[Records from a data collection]
+ + + +
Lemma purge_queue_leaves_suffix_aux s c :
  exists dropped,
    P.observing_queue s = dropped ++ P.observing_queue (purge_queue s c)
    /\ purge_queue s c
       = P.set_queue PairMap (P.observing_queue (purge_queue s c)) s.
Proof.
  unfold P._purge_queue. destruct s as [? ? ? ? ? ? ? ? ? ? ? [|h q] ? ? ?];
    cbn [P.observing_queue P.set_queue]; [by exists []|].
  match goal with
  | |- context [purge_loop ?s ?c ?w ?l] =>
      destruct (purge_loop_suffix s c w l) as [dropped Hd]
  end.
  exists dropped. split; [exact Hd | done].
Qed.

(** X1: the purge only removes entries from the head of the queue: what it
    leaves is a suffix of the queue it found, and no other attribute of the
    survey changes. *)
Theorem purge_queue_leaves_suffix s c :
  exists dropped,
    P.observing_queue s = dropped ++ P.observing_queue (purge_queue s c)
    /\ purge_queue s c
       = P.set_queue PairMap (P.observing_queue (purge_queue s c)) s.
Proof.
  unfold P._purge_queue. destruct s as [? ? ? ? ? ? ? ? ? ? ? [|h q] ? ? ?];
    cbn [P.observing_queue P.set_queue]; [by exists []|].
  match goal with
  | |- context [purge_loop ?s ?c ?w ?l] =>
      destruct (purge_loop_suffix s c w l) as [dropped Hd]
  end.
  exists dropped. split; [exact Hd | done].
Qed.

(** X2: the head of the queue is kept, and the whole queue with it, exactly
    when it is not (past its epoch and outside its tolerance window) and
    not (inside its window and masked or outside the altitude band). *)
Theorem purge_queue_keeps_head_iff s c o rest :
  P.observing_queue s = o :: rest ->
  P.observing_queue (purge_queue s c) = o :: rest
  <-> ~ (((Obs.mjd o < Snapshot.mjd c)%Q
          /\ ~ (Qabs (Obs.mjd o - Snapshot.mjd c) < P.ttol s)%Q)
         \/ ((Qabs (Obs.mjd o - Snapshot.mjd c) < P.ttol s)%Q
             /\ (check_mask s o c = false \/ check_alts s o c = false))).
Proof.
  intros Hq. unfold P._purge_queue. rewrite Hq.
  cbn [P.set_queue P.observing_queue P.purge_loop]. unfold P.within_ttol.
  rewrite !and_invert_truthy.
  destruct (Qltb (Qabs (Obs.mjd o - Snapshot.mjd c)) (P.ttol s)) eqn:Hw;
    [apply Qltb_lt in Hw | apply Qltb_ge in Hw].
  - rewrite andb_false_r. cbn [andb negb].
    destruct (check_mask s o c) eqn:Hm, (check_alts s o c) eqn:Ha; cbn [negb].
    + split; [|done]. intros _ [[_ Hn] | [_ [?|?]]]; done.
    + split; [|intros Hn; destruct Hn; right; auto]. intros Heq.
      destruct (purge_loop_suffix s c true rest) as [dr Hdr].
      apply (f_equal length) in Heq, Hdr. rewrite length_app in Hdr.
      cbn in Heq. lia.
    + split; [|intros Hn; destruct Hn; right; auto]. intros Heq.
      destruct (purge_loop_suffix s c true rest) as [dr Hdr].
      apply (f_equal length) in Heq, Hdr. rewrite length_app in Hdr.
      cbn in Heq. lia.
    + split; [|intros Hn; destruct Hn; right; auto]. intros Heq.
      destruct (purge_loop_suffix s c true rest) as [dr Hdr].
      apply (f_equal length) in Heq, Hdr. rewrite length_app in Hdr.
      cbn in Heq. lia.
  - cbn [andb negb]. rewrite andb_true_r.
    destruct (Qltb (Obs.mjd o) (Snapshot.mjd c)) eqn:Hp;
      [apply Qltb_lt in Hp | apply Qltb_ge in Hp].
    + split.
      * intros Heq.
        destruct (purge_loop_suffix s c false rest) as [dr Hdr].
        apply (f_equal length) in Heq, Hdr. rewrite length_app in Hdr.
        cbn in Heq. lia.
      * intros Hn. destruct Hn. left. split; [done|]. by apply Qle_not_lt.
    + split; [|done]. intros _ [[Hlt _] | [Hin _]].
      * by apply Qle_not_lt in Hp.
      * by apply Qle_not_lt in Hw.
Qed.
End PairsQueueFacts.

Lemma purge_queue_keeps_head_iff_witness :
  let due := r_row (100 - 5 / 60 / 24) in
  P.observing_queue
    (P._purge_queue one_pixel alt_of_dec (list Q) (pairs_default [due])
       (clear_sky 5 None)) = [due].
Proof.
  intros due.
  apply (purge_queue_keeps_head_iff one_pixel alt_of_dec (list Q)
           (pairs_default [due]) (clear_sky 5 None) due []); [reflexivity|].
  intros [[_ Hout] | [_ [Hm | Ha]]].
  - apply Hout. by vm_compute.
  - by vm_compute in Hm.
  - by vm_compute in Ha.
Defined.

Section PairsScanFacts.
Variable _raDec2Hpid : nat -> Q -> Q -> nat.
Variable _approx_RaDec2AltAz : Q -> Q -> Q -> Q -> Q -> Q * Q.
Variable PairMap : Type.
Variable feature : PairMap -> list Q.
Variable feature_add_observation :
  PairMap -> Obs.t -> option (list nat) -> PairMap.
+ + + +
EXERCISE >> Copy every record above exactly as it stands.

COMPLETED TASK >>
Lemma purge_queue_leaves_suffix_aux s c :
  exists dropped,
    P.observing_queue s = dropped ++ P.observing_queue (purge_queue s c)
    /\ purge_queue s c
       = P.set_queue PairMap (P.observing_queue (purge_queue s c)) s.
Proof.
  unfold P._purge_queue. destruct s as [? ? ? ? ? ? ? ? ? ? ? [|h q] ? ? ?];
    cbn [P.observing_queue P.set_queue]; [by exists []|].
  match goal with
  | |- context [purge_loop ?s ?c ?w ?l] =>
      destruct (purge_loop_suffix s c w l) as [dropped Hd]
  end.
  exists dropped. split; [exact Hd | done].
Qed.

(** X1: the purge only removes entries from the head of the queue: what it
    leaves is a suffix of the queue it found, and no other attribute of the
    survey changes. *)
Theorem purge_queue_leaves_suffix s c :
  exists dropped,
    P.observing_queue s = dropped ++ P.observing_queue (purge_queue s c)
    /\ purge_queue s c
       = P.set_queue PairMap (P.observing_queue (purge_queue s c)) s.
Proof.
  unfold P._purge_queue. destruct s as [? ? ? ? ? ? ? ? ? ? ? [|h q] ? ? ?];
    cbn [P.observing_queue P.set_queue]; [by exists []|].
  match goal with
  | |- context [purge_loop ?s ?c ?w ?l] =>
      destruct (purge_loop_suffix s c w l) as [dropped Hd]
  end.
  exists dropped. split; [exact Hd | done].
Qed.

(** X2: the head of the queue is kept, and the whole queue with it, exactly
    when it is not (past its epoch and outside its tolerance window) and
    not (inside its window and masked or outside the altitude band). *)
Theorem purge_queue_keeps_head_iff s c o rest :
  P.observing_queue s = o :: rest ->
  P.observing_queue (purge_queue s c) = o :: rest
  <-> ~ (((Obs.mjd o < Snapshot.mjd c)%Q
          /\ ~ (Qabs (Obs.mjd o - Snapshot.mjd c) < P.ttol s)%Q)
         \/ ((Qabs (Obs.mjd o - Snapshot.mjd c) < P.ttol s)%Q
             /\ (check_mask s o c = false \/ check_alts s o c = false))).
Proof.
  intros Hq. unfold P._purge_queue. rewrite Hq.
  cbn [P.set_queue P.observing_queue P.purge_loop]. unfold P.within_ttol.
  rewrite !and_invert_truthy.
  destruct (Qltb (Qabs (Obs.mjd o - Snapshot.mjd c)) (P.ttol s)) eqn:Hw;
    [apply Qltb_lt in Hw | apply Qltb_ge in Hw].
  - rewrite andb_false_r. cbn [andb negb].
    destruct (check_mask s o c) eqn:Hm, (check_alts s o c) eqn:Ha; cbn [negb].
    + split; [|done]. intros _ [[_ Hn] | [_ [?|?]]]; done.
    + split; [|intros Hn; destruct Hn; right; auto]. intros Heq.
      destruct (purge_loop_suffix s c true rest) as [dr Hdr].
      apply (f_equal length) in Heq, Hdr. rewrite length_app in Hdr.
      cbn in Heq. lia.
    + split; [|intros Hn; destruct Hn; right; auto]. intros Heq.
      destruct (purge_loop_suffix s c true rest) as [dr Hdr].
      apply (f_equal length) in Heq, Hdr. rewrite length_app in Hdr.
      cbn in Heq. lia.
    + split; [|intros Hn; destruct Hn; right; auto]. intros Heq.
      destruct (purge_loop_suffix s c true rest) as [dr Hdr].
      apply (f_equal length) in Heq, Hdr. rewrite length_app in Hdr.
      cbn in Heq. lia.
  - cbn [andb negb]. rewrite andb_true_r.
    destruct (Qltb (Obs.mjd o) (Snapshot.mjd c)) eqn:Hp;
      [apply Qltb_lt in Hp | apply Qltb_ge in Hp].
    + split.
      * intros Heq.
        destruct (purge_loop_suffix s c false rest) as [dr Hdr].
        apply (f_equal length) in Heq, Hdr. rewrite length_app in Hdr.
        cbn in Heq. lia.
      * intros Hn. destruct Hn. left. split; [done|]. by apply Qle_not_lt.
    + split; [|done]. intros _ [[Hlt _] | [Hin _]].
      * by apply Qle_not_lt in Hp.
      * by apply Qle_not_lt in Hw.
Qed.
End PairsQueueFacts.

Lemma purge_queue_keeps_head_iff_witness :
  let due := r_row (100 - 5 / 60 / 24) in
  P.observing_queue
    (P._purge_queue one_pixel alt_of_dec (list Q) (pairs_default [due])
       (clear_sky 5 None)) = [due].
Proof.
  intros due.
  apply (purge_queue_keeps_head_iff one_pixel alt_of_dec (list Q)
           (pairs_default [due]) (clear_sky 5 None) due []); [reflexivity|].
  intros [[_ Hout] | [_ [Hm | Ha]]].
  - apply Hout. by vm_compute.
  - by vm_compute in Hm.
  - by vm_compute in Ha.
Defined.

Section PairsScanFacts.
Variable _raDec2Hpid : nat -> Q -> Q -> nat.
Variable _approx_RaDec2AltAz : Q -> Q -> Q -> Q -> Q -> Q * Q.
Variable PairMap : Type.
Variable feature : PairMap -> list Q.
Variable feature_add_observation :
  PairMap -> Obs.t -> option (list nat) -> PairMap.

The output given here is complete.